NHDP - ICYMI - N.H. surplus could boost social services, fiscal reserves

Key Point: "Gov. Maggie Hassan is getting early support from Southern New Hampshire lawmakers to use $76 million in budget surplus to help the needy and boost emergency fiscal reserves."


Eagle Tribune: N.H. surplus could boost social services, fiscal reserves

Hassan finds support on both sides of aisle
By John Toole
CONCORD — Gov. Maggie Hassan is getting early support from Southern New Hampshire lawmakers to use $76 million in budget surplus to help the needy and boost emergency fiscal reserves.
Lawmakers said they agree with Hassan those are priorities, though they want more specifics from the governor.
“Those two areas are extremely important,” said Rep. Debra DeSimone, R-Atkinson.

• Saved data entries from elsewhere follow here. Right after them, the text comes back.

(** Sums and differences of integers below [2^53] are exact. *)
Lemma SFadd_sub_canonZ (a b : Z) (neg : bool) :
  Z.abs a < 2 ^ 53 -> Z.abs b < 2 ^ 53 ->
  Z.abs (if neg then a - b else a + b) < 2 ^ 53 ->
  (if neg then SFsub 53 1024 else SFadd 53 1024) (F64.canonZ a) (F64.canonZ b)
  = F64.canonZ (if neg then a - b else a + b).
Proof.
  intros Ha Hb Hab.
  destruct (Z.eq_dec a 0) as [-> | Na]; destruct (Z.eq_dec b 0) as [-> | Nb].
  - destruct neg; reflexivity.
  - pose proof (exact_int_small b Hb) as Eb.
    destruct (canonZ_cases b Eb Nb) as (mb & eb & E & _).
    destruct neg; cbn [Z.add Z.sub Z.add].
    + rewrite canonZ_opp by assumption. rewrite canonZ_0, E. reflexivity.
    + rewrite canonZ_0, E. reflexivity.
  - pose proof (exact_int_small a Ha) as Ea.
    destruct (canonZ_cases a Ea Na) as (ma & ea & E & _).
    replace (if neg then a - 0 else a + 0) with a by (destruct neg; lia).
    rewrite canonZ_0, E. destruct neg; reflexivity.
  - pose proof (exact_int_small a Ha) as Ea. pose proof (exact_int_small b Hb) as Eb.
    destruct (canonZ_cases a Ea Na) as (ma & ea & E1 & Hea & _ & A1 & _).
    destruct (canonZ_cases b Eb Nb) as (mb & eb & E2 & Heb & _ & B1 & _).
    assert (La : 0 <= Z.log2 (Z.abs a) < 53)
      by (split; [apply Z.log2_nonneg | apply Z.log2_lt_pow2; lia]).
    assert (Lb : 0 <= Z.log2 (Z.abs b) < 53)
      by (split; [apply Z.log2_nonneg | apply Z.log2_lt_pow2; lia]).
    rewrite E1, E2.
    set (ez := Z.min ea eb).
    assert (Hez : -52 <= ez <= 0) by (unfold ez; lia).
    assert (Hma : Zpos (fst (shl_align ma ea ez)) = Z.abs a * 2 ^ (- ez)).
    { rewrite shl_align_fst by (unfold ez; lia). rewrite A1 by lia.
      rewrite <- Z.mul_assoc, <- Z.pow_add_r by lia. f_equal. f_equal. lia. }
    assert (Hmb : Zpos (fst (shl_align mb eb ez)) = Z.abs b * 2 ^ (- ez)).
    { rewrite shl_align_fst by (unfold ez; lia). rewrite B1 by lia.
      rewrite <- Z.mul_assoc, <- Z.pow_add_r by lia. f_equal. f_equal. lia. }
    assert (Ca : cond_Zopp (a <? 0) (Zpos (fst (shl_align ma ea ez))) = a * 2 ^ (- ez)).
    { rewrite Hma. unfold cond_Zopp. destruct (Z.ltb_spec a 0); [| now rewrite Z.abs_eq by lia].
      rewrite Z.abs_neq by lia. ring. }
    assert (Cb : cond_Zopp (b <? 0) (Zpos (fst (shl_align mb eb ez))) = b * 2 ^ (- ez)).
    { rewrite Hmb. unfold cond_Zopp. destruct (Z.ltb_spec b 0); [| now rewrite Z.abs_eq by lia].
      rewrite Z.abs_neq by lia. ring. }
    destruct neg; cbn [SFadd SFsub]; fold ez; rewrite Ca, Cb.
    + rewrite <- Z.mul_sub_distr_r.
      replace ez with (- (- ez)) at 2 by lia.
      apply binary_normalize_scaled; lia.
    + rewrite <- Z.mul_add_distr_r.
      replace ez with (- (- ez)) at 2 by lia.
      apply binary_normalize_scaled; lia.
Qed.

(** Doubling is exact. *)
Lemma SFmul2_canonZ (a : Z) :
  Z.abs a < 2 ^ 52 -> SFmul 53 1024 (F64.canonZ a) (F64.of_int 2) = F64.canonZ (2 * a).
Proof.
  intros Ha. change (F64.of_int 2) with (S754_finite false 4503599627370496 (-51)).
  destruct (Z.eq_dec a 0) as [-> | Na]; [reflexivity |].
  assert (Ha' : Z.abs a < 2 ^ 53) by lia.
  pose proof (exact_int_small a Ha') as Ea.
  destruct (canonZ_cases a Ea Na) as (ma & ea & E1 & Hea & Hm & A1 & _).
  assert (La : 0 <= Z.log2 (Z.abs a) < 52)
    by (split; [apply Z.log2_nonneg | apply Z.log2_lt_pow2; lia]).
  assert (Hd : Zpos (digits2_pos (ma * 4503599627370496)) = 105).
  { apply digits2_unique. rewrite Pos2Z.inj_mul.
    change (Zpos 4503599627370496) with (2 ^ 52).
    change (2 ^ (105 - 1)) with (2 ^ 52 * 2 ^ 52). change (2 ^ 105) with (2 ^ 53 * 2 ^ 52).
    lia. }
  rewrite E1. cbn [SFmul]. rewrite xorb_false_r.
  rewrite BRA_exact.
  - rewrite Hd. change (105 - 53) with 52. rewrite Pos2Z.inj_mul.
    change (Zpos 4503599627370496) with (2 ^ 52). rewrite Z.div_mul by lia.
    rewrite canonZ_small by lia.
    replace (2 * a <? 0) with (a <? 0)
      by (destruct (Z.ltb_spec a 0), (Z.ltb_spec (2 * a) 0); (reflexivity || lia)).
    replace (Z.abs (2 * a)) with (2 * Z.abs a) by lia.
    rewrite Z.log2_double by lia.
    rewrite A1 by lia. cbn [F64.fin].
    f_equal; [| lia].
    replace (- ea) with (Z.succ (52 - Z.succ (Z.log2 (Z.abs a)))) by lia.
    rewrite Z.pow_succ_r by lia. ring.
  - rewrite Hd. lia.
  - rewrite Hd. change (105 - 53) with 52. rewrite Pos2Z.inj_mul.
    change (Zpos 4503599627370496) with (2 ^ 52). apply Z.mod_mul. lia.
  - rewrite Hd. lia.
Qed.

“A combination deal is probably best,” said Rep. Mary Allen, R-Newton.
In announcing the surplus, Hassan, a Democrat, said uncertainty over revenues led to compromising on budget cuts no one wanted.

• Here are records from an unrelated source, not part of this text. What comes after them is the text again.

(** * Feature pipeline of [script/refactor.py]: a shallow embedding

    The program is a pandas pipeline: five tables are loaded, each is
    cleaned by a per-table processor, the event tables are left-merged with
    the song and member tables, and an engineering processor adds three
    aggregate columns computed from a reference table.

    Conventions of the embedding.
    - A cell is a [value]; [VNull] stands for NaN, None and NaT alike.
      Cells are untyped: the dtype machinery of pandas (the int64 to float64
      upcast of a column that receives a null, dtype checks that fire on an
      empty column) is not represented; numeric cells are compared by value.
      The one dtype check the program can meet, that of [merge] on its two
      key columns, is decided from the cells where they leave no doubt
      ([keys_clash]); where they do, the merge is taken to go through, and
      no statement below concludes, for tables in general, that a merge
      returns.
    - Floating-point cells are exact rationals.  The program computes with
      them only a group mean compared with 0.6 and an age compared with
      constants; both agree with binary64 on every input whose distance to
      the threshold exceeds the rounding error.  [str] prints the binary64
      nearest to the cell.
    - The library semantics followed is that of pandas 1.x, the last series
      that has every call the source makes ([DataFrame.append], in-place
      [fillna] through a selected column, [value_counts().reset_index()]
      with two columns).
    - A Python exception is a [Raise e]; an object mutated in place is a
      state threaded through the call, so that what a caller still sees
      after an exception, or through a second reference, is explicit. *)

From Stdlib Require Import ZArith QArith Qround Qabs List String Ascii Bool Lia Arith.
From Stdlib Require Import DecimalString Permutation.
Import ListNotations.

Local Open Scope string_scope.
Local Open Scope Z_scope.

(* ===================================================================== *)
(** ** Python values, exceptions and builtins                            *)
(* ===================================================================== *)

Module Py.

(** A calendar date; [read_csv(parse_dates=...)] yields midnight
    timestamps, so the time of day is left out. *)
Record date := mkDate { d_year : Z; d_month : Z; d_day : Z }.

Inductive value :=
| VNull
| VStr (s : string)
| VInt (n : Z)
| VFloat (q : Q)
| VDate (d : date).

(** Python raises the single class [AssertionError] at every [assert] of
    the program; the tag records which one fired.  The specification calls
    them StageOrderError ([StageOrder]), DispatchError ([NoReference],
    [NoTransformer]) and DataIntegrityError ([MissingData]); [NoDirectory]
    is the assertion of the constructor on its root directory. *)
Inductive assert_site :=
| StageOrder (required : Z)
| NoReference
| NoTransformer
| MissingData
| NoDirectory.

Inductive exn :=
| AssertionError (site : assert_site)
| KeyError (label : string)
| TypeError
| ValueError
| AttributeError
| DataError
| IOError.

Inductive result (A : Type) :=
| Ok (a : A)
| Raise (e : exn).
Arguments Ok {A} a.
Arguments Raise {A} e.

Definition bind {A B} (m : result A) (k : A -> result B) : result B :=
  match m with
  | Ok a => k a
  | Raise e => Raise e
  end.

Fixpoint mapM {A B} (f : A -> result B) (l : list A) : result (list B) :=
  match l with
  | [] => Ok []
  | x :: l' =>
      match f x with
      | Ok y => match mapM f l' with
                | Ok ys => Ok (y :: ys)
                | Raise e => Raise e
                end
      | Raise e => Raise e
      end
  end.

Definition is_ok {A} (m : result A) : bool :=
  match m with Ok _ => true | Raise _ => false end.

(** *** Equality of cells *)

Definition date_eqb (a b : date) : bool :=
  (d_year a =? d_year b) && (d_month a =? d_month b) && (d_day a =? d_day b).

Definition Q_eqb (a b : Q) : bool :=
  (Qnum a =? Qnum b) && (Pos.eqb (Qden a) (Qden b)).

(** Structural equality. *)
Definition value_eqb (a b : value) : bool :=
  match a, b with
  | VNull, VNull => true
  | VStr s, VStr t => String.eqb s t
  | VInt n, VInt m => n =? m
  | VFloat p, VFloat q => Q_eqb p q
  | VDate d, VDate e => date_eqb d e
  | _, _ => false
  end.

(** Numbers are keys by their numeric value: [1] and [1.0] are one key. *)
Definition key_norm (v : value) : value :=
  match v with
  | VInt n => VFloat (inject_Z n)
  | VFloat q => VFloat (Qred q)
  | _ => v
  end.

(** Key equality of [merge] and [drop_duplicates]: two nulls are equal. *)
Definition key_eqb (a b : value) : bool :=
  value_eqb (key_norm a) (key_norm b).

Definition is_null (v : value) : bool :=
  match v with VNull => true | _ => false end.

(** Python [==] on cells: as [key_eqb], but NaN equals nothing. *)
Definition py_eqb (a b : value) : bool :=
  negb (is_null a) && key_eqb a b.
(** * Tauri-Bevy demo: the display client

    A shallow embedding of the two revisions of the Vue display client,

    - [src/src/App.vue]: frames are pulled with the structured call
      [invoke("get_frame")] and arrive Base64-encoded (module [AppVue]);
    - [src/unnamed/part_000]: frames are pulled from the binary resource
      endpoint [http://frame.localhost/frame] and pointer input is relayed
      to the renderer (module [Part000]).

    JavaScript numbers are IEEE-754 binary64 values, modelled by Rocq's
    primitive floats.  An [async] function is a [task]: it runs to its next
    [await], where it hands the pending request and its continuation to the
    event loop; the continuation is resumed with the outcome of the request
    and with the state of the component as it is at that later time. *)

From Stdlib Require Import Floats ZArith NArith String Ascii List Lia.
From stdpp Require Import base option list gmap strings pretty.

Set Warnings "-inexact-float".

Local Open Scope string_scope.
Local Open Scope list_scope.

(** ** JavaScript values of the platform *)

Module JS.

(** [number]: a binary64 float. *)
Definition number : Type := float.

(** [array.length] as a number. *)
Definition of_nat (n : nat) : number :=
  PrimFloat.of_uint63 (Uint63.of_Z (Z.of_nat n)).


(** [a > b] and [a >= b]; both are false when an operand is NaN. *)
Definition gt (a b : number) : bool := PrimFloat.ltb b a.
Definition ge (a b : number) : bool := PrimFloat.leb b a.
Definition lt (a b : number) : bool := PrimFloat.ltb a b.

(** [Math.round]: the integer closest to [x], ties towards +infinity.
    A finite float is [m * 2^e] with a sign; with [e >= 0] it is an integer
    already. *)
Definition Math_round (x : number) : number :=
  match Prim2SF x with
  | S754_finite s m e =>
      if (0 <=? e)%Z then x
      else
        let sm := if s then Z.opp (Z.pos m) else Z.pos m in
        let q := ((2 * sm + 2 ^ (- e)) / 2 ^ (1 - e))%Z in
        if (q =? 0)%Z then (if s then (-0)%float else 0%float)
        else if (q <? 0)%Z then PrimFloat.opp (PrimFloat.of_uint63 (Uint63.of_Z (- q)))
        else PrimFloat.of_uint63 (Uint63.of_Z q)
  | _ => x
  end.

(** A thrown value (what a [catch] clause or a rejected promise carries). *)
Inductive error : Type :=
| Error (message : string)
| DOMException (name message : string)
| Thrown (rendering : string).

(** [Error.prototype.toString], which [DOMException] inherits: the name
    alone when the message is empty, the message alone when the name is
    empty, and [name: message] otherwise. *)
Definition Error_toString (name message : string) : string :=
  if String.eqb name "" then message
  else if String.eqb message "" then name
  else name +:+ ": " +:+ message.

(** [String(error)]; a thrown string is its own rendering. *)
Definition String_of_error (e : error) : string :=
  match e with
  | Error m => Error_toString "Error" m
  | DOMException n m => Error_toString n m
  | Thrown s => s
  end.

“With this surplus, and strong revenues for this year, my hope is we can work in that same cooperative spirit to use a portion of the surplus to begin rebuilding our state’s Rainy Day Fund,” Hassan said.
But the governor also said she wants to put money back into the Department of Health and Human Services for programs ranging from child care to help for people with disabilities.
Rep. Robert Elliott, R-Salem, said he agreed with Hassan and would split the surplus so half goes to the Rainy Day Fund and half to DHHS.
“I’d be in favor of that,” Elliott said. “That would be the fair thing to do.”
He will look to his constituents and he said he expects they will want to use some of the money to help the needy.
Rep. Betsy Burtis, D-Derry, said she fully supports the governor’s plan to put money in the Rainy Day Fund and into DHHS.
The reserve fund had been raided for all sorts of reasons, she said.
DHHS was especially hard hit in the last budget cycle, Burtis said.
“I would be happy to see more money go there,” she said.
Rep. Kevin St. James, R-Kingston, said at this point he agrees with the governor.
“I’d say we don’t want to spend it frivolously,” St. James said.
He would restore some funding for social services, but said he would put as much as 75 percent of the surplus into the Rainy Day Fund.
Rep. Al Baldasaro, R-Londonderry, supports the governor in rebuilding the Rainy Day Fund.
“She should be doing that,” Baldasaro said. “The Rainy Day Fund puts us in better position for bonding, interest rates and everything else.”
But Baldasaro is reluctant to put more into DHHS.
He maintains the agency still needs to stop welfare and Medicaid fraud.
“When they get a handle on that, they will have more money,” Baldasaro said.
He isn’t opposed to building the surplus.
“Let the budget work,” he said. “I wish there was a way we could give a break on the statewide property tax and give money back to the people. Give the people a break.”
Rep. John O’Connor, R-Derry, said he definitely agrees with Hassan about building up the Rainy Day Fund and wants to look at her numbers for social service programs.
“I want to see where she wants to divide it,” O’Connor said.
There are programs such as Children in Need of Services, which helps children caught up in the courts, that could use a boost, O’Connor said.
He also pointed to problems with the state’s roads and bridges.
“There are needs out there,” O’Connor said.
Rep. Gary Azarian, R-Salem, said he supports building the Rainy Day Fund.
“I’d like to see at least $10 million to $20 million, or more, if we can afford it,” Azarian said.
But social services also matter, he said.
“We still need to fund the underprivileged, those in need,” Azarian said.
He also said he would like to fund more highway and bridge work.
Allen acknowledged there is a need to put more money in social services, but also said there are programs that weren’t fully funded in the budget.
She said the House Finance Committee on which she serves will be talking about some of those this week.
She expects more discussion about the surplus and what happens next.
“I want to wait and see what the real story is,” she said.